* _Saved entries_
____

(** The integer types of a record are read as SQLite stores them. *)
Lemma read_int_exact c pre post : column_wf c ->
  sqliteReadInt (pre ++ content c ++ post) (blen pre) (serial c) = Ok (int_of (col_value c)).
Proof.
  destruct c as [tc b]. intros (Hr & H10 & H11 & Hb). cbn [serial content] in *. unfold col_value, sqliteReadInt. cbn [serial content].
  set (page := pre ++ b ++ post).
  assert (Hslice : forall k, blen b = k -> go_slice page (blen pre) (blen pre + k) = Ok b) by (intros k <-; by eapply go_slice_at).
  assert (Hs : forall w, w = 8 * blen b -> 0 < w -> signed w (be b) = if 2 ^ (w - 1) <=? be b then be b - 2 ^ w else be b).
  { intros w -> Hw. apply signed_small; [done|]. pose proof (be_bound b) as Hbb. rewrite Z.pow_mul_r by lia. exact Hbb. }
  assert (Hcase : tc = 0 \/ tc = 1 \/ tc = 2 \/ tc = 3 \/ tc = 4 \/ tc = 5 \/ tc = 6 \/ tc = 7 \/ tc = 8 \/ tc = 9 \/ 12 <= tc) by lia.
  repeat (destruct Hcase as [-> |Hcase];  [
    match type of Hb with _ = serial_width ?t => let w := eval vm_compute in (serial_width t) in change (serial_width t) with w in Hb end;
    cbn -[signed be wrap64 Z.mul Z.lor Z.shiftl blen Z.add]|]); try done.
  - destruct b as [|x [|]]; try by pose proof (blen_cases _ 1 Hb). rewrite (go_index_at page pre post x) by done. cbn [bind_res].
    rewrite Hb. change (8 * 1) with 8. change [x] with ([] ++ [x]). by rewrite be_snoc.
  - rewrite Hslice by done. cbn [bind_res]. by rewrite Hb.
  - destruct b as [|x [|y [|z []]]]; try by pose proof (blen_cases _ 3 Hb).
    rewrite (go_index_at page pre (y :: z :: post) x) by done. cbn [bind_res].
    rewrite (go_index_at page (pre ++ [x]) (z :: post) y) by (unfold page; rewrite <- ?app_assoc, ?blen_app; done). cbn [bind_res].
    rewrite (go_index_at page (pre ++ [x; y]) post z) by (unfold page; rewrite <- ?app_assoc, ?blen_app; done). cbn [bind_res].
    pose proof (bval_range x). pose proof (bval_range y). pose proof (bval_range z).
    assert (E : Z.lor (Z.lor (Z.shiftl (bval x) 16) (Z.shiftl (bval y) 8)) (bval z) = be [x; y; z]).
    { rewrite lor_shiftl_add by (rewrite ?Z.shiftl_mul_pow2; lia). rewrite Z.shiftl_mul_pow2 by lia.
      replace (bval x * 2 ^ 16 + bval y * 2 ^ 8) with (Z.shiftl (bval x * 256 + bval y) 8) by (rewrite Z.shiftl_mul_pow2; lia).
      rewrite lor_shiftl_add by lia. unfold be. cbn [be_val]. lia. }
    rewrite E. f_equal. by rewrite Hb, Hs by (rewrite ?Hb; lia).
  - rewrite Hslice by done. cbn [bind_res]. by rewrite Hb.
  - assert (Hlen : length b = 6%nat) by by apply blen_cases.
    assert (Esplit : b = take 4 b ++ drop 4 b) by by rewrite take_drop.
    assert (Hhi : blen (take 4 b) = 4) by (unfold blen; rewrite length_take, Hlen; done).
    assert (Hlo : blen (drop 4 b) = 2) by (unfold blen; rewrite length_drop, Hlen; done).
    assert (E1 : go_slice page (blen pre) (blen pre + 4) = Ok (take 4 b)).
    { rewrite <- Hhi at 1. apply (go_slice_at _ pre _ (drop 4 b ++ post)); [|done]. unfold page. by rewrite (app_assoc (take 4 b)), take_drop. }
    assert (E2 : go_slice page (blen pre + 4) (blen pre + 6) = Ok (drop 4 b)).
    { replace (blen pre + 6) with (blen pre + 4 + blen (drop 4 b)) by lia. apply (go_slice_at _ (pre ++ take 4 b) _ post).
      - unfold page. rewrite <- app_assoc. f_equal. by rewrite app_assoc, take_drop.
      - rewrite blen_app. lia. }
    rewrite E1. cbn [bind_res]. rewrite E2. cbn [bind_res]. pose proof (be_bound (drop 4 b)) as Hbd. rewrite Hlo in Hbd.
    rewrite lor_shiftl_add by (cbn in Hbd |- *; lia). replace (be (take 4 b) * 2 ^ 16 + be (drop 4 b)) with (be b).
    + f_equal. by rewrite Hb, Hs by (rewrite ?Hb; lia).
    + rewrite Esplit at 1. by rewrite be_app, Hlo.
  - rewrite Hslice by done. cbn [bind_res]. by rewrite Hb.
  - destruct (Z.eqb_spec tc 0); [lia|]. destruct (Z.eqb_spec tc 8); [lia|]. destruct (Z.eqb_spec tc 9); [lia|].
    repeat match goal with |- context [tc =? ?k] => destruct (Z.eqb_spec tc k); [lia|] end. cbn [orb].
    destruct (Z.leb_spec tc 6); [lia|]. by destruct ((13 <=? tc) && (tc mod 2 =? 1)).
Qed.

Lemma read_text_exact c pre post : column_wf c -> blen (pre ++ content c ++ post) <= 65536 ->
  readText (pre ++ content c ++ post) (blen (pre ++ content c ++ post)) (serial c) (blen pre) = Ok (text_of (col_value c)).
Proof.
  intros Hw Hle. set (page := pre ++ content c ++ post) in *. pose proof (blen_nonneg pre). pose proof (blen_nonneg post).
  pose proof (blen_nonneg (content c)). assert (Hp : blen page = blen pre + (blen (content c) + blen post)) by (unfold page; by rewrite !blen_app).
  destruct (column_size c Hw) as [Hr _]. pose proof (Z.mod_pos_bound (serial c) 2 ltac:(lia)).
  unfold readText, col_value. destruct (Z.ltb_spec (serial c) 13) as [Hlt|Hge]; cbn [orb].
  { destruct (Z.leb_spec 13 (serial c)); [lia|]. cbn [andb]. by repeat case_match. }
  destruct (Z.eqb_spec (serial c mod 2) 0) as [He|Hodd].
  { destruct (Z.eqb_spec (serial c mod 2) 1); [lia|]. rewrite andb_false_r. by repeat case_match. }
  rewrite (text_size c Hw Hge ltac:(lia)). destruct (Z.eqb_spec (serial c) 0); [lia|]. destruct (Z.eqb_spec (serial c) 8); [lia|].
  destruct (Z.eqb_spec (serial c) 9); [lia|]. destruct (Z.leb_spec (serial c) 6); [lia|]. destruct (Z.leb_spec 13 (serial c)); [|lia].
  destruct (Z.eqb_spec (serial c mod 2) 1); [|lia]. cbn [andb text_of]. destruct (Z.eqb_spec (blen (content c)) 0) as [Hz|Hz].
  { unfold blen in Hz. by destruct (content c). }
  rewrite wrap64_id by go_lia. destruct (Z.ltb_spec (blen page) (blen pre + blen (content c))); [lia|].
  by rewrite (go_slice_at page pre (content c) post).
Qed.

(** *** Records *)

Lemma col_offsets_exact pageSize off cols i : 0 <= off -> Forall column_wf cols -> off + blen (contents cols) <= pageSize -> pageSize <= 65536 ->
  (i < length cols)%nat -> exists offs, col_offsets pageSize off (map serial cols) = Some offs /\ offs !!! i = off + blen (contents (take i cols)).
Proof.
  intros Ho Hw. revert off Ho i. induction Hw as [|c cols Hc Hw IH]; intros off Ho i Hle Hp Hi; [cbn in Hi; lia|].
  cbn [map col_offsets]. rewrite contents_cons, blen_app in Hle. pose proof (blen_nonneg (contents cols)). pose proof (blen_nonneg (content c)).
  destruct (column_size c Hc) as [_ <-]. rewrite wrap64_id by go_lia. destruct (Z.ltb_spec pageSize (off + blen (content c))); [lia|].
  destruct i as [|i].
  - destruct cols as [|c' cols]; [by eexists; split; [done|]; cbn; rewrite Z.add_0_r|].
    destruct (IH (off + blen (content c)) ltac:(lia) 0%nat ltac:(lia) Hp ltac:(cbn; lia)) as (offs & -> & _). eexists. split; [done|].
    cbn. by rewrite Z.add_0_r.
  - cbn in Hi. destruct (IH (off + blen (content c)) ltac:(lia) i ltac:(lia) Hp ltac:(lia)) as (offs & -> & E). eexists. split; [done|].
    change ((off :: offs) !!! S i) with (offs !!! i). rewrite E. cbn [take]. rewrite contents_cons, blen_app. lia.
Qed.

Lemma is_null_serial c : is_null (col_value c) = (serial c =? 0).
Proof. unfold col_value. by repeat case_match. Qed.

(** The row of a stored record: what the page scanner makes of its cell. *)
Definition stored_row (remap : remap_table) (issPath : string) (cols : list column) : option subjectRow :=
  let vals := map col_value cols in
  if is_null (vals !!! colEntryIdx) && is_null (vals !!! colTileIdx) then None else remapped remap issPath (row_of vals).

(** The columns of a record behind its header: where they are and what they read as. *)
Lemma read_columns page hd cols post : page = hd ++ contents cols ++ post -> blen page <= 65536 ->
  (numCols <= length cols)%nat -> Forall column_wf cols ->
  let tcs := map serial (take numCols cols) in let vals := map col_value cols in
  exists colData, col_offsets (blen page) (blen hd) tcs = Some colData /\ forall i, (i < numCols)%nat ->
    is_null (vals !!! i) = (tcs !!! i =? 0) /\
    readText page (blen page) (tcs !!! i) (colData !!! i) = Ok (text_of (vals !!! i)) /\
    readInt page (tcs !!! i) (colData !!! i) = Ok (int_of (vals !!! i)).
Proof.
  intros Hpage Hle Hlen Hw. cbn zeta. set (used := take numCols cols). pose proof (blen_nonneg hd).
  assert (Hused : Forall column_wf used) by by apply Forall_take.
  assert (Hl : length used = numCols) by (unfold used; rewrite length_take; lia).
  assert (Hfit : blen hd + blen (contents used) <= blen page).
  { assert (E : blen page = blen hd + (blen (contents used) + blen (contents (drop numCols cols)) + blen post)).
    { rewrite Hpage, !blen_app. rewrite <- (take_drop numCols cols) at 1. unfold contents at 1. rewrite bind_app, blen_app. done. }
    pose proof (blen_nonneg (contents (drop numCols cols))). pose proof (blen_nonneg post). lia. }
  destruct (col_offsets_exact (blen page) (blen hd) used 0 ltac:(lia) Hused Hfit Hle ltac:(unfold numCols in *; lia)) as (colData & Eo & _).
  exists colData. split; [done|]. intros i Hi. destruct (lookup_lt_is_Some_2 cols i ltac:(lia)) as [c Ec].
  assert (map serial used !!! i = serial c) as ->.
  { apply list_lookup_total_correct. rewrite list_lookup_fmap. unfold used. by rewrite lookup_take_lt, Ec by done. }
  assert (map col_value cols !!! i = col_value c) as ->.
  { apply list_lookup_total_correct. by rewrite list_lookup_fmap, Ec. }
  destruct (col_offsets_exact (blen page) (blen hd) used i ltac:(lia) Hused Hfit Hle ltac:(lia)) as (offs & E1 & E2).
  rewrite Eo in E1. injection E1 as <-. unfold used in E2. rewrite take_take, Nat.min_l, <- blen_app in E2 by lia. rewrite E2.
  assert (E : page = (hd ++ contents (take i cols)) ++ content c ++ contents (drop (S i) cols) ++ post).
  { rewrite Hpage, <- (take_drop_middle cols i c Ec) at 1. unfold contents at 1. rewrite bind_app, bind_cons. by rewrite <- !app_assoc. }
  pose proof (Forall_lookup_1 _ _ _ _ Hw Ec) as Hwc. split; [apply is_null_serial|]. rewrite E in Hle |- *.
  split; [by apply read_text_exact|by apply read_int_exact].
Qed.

____

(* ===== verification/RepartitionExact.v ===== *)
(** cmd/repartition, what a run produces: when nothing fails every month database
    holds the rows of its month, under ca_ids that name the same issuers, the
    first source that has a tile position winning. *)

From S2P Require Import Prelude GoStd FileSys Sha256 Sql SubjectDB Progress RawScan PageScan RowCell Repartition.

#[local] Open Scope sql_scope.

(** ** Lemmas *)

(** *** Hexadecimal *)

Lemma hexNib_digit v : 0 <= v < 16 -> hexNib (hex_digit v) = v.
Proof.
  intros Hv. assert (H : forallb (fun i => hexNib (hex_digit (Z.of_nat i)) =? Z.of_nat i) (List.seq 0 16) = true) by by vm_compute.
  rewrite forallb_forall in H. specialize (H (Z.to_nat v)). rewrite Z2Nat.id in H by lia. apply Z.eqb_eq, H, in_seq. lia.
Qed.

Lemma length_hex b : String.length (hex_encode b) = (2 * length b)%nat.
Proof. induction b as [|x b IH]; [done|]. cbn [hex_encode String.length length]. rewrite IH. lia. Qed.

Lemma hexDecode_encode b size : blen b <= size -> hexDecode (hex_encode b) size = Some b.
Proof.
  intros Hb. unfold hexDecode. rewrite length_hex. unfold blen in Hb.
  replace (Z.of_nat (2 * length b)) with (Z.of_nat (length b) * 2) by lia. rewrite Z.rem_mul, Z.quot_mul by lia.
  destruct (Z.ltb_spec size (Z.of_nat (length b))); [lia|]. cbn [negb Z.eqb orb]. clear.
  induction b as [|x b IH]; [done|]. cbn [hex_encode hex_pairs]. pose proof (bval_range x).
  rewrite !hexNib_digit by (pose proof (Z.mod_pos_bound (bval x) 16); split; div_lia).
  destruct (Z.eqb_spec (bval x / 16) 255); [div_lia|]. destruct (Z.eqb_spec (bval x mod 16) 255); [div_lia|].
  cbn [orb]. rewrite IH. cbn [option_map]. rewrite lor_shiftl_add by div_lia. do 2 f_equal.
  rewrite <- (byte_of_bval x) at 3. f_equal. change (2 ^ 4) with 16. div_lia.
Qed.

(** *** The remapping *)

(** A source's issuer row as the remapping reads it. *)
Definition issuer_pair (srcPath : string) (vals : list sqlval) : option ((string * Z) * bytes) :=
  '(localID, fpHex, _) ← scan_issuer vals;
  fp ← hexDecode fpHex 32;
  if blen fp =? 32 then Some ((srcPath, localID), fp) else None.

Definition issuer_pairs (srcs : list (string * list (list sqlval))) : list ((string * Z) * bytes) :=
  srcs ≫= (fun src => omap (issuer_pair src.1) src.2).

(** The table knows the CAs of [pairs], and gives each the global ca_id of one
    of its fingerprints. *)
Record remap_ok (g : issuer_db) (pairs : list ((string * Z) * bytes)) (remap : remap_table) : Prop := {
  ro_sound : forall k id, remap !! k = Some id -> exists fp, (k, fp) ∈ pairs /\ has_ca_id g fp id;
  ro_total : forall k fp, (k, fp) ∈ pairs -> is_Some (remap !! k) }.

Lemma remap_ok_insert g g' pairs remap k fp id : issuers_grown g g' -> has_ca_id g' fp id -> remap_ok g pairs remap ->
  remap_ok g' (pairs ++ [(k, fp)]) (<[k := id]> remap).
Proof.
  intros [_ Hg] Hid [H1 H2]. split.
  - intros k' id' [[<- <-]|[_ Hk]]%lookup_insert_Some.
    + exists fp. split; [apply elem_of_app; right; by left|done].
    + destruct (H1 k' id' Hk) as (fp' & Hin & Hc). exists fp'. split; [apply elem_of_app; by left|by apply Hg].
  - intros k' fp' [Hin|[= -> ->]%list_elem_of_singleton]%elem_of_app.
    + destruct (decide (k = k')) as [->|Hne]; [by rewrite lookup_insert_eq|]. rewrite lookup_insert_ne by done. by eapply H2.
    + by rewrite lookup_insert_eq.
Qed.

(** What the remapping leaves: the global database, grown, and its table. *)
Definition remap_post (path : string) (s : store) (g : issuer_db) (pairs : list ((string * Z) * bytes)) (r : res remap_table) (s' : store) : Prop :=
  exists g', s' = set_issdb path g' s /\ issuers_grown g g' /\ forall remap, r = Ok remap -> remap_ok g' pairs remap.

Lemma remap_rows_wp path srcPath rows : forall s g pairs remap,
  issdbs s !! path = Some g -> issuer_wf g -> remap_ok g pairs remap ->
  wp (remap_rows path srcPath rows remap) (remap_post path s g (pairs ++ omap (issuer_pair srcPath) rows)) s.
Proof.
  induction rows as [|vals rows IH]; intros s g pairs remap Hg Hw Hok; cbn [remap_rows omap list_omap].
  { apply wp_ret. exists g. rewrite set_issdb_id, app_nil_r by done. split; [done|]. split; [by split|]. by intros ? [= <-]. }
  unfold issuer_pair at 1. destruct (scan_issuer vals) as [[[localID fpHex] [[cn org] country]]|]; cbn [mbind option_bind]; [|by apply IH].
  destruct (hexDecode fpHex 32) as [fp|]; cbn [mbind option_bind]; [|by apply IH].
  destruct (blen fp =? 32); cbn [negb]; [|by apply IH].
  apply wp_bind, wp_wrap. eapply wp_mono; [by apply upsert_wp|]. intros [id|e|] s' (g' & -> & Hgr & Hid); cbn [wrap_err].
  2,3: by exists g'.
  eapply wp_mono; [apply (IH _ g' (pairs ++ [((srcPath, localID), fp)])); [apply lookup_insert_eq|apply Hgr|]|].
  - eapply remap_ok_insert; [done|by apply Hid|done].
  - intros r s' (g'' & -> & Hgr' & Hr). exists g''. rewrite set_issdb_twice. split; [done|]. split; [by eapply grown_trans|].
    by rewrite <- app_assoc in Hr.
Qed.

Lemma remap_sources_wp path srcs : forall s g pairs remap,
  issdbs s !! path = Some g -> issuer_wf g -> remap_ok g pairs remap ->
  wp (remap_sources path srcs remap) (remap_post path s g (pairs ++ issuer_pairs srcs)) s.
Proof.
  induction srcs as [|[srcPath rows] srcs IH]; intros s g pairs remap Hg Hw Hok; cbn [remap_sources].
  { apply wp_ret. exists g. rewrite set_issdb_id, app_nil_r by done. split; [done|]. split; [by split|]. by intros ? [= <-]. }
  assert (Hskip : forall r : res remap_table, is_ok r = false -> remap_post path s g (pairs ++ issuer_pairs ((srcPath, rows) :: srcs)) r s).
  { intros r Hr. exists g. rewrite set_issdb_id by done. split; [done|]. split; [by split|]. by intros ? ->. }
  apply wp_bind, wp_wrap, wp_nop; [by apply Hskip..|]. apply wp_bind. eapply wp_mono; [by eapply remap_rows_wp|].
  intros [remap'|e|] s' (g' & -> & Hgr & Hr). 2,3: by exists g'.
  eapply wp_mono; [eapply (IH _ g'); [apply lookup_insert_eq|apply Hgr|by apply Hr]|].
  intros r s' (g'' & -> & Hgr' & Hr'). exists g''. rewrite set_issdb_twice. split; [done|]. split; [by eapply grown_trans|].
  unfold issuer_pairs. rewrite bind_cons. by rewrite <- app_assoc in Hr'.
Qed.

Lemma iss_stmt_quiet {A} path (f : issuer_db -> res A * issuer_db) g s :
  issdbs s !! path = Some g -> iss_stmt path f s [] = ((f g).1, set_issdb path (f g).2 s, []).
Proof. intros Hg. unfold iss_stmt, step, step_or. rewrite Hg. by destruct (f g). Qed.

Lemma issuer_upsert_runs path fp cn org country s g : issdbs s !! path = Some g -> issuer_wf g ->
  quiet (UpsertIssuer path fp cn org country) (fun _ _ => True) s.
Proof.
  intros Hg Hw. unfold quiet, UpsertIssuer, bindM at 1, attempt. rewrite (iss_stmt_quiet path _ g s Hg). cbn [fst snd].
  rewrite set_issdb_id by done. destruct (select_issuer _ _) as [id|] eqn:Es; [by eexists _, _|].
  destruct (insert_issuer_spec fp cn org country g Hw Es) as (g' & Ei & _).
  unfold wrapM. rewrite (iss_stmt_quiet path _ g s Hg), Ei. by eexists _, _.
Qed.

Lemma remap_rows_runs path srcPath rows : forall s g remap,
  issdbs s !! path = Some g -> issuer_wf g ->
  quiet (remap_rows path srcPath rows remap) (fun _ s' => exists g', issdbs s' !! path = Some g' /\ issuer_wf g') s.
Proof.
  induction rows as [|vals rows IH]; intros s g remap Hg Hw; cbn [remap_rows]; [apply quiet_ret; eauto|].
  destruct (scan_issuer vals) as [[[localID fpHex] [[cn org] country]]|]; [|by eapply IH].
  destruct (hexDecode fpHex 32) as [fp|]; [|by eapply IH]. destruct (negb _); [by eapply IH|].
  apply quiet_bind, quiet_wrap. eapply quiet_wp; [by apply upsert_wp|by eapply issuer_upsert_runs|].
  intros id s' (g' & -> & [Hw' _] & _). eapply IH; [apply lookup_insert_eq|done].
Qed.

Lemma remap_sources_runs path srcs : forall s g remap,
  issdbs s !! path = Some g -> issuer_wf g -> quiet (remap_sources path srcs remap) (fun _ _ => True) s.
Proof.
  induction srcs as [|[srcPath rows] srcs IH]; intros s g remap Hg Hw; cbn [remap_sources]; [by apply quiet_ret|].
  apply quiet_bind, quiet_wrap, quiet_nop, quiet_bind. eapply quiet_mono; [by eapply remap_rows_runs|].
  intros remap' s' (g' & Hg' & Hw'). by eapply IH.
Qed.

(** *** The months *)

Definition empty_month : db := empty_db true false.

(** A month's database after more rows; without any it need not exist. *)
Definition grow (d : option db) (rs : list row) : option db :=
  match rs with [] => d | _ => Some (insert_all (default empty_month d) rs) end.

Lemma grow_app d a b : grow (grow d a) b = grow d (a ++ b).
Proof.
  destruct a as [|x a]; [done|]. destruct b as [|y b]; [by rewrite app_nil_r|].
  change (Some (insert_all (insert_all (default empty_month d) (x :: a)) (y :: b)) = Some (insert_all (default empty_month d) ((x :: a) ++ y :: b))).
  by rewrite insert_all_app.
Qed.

____

* _The problem_
Which lines run from the one holding "(** The integer" through the one holding "assert (Hs : forall" in the records above? Repeat them exactly, both included, and nothing more.

* _Expected answer_
(** The integer types of a record are read as SQLite stores them. *)
Lemma read_int_exact c pre post : column_wf c ->
  sqliteReadInt (pre ++ content c ++ post) (blen pre) (serial c) = Ok (int_of (col_value c)).
Proof.
  destruct c as [tc b]. intros (Hr & H10 & H11 & Hb). cbn [serial content] in *. unfold col_value, sqliteReadInt. cbn [serial content].
  set (page := pre ++ b ++ post).
  assert (Hslice : forall k, blen b = k -> go_slice page (blen pre) (blen pre + k) = Ok b) by (intros k <-; by eapply go_slice_at).
  assert (Hs : forall w, w = 8 * blen b -> 0 < w -> signed w (be b) = if 2 ^ (w - 1) <=? be b then be b - 2 ^ w else be b).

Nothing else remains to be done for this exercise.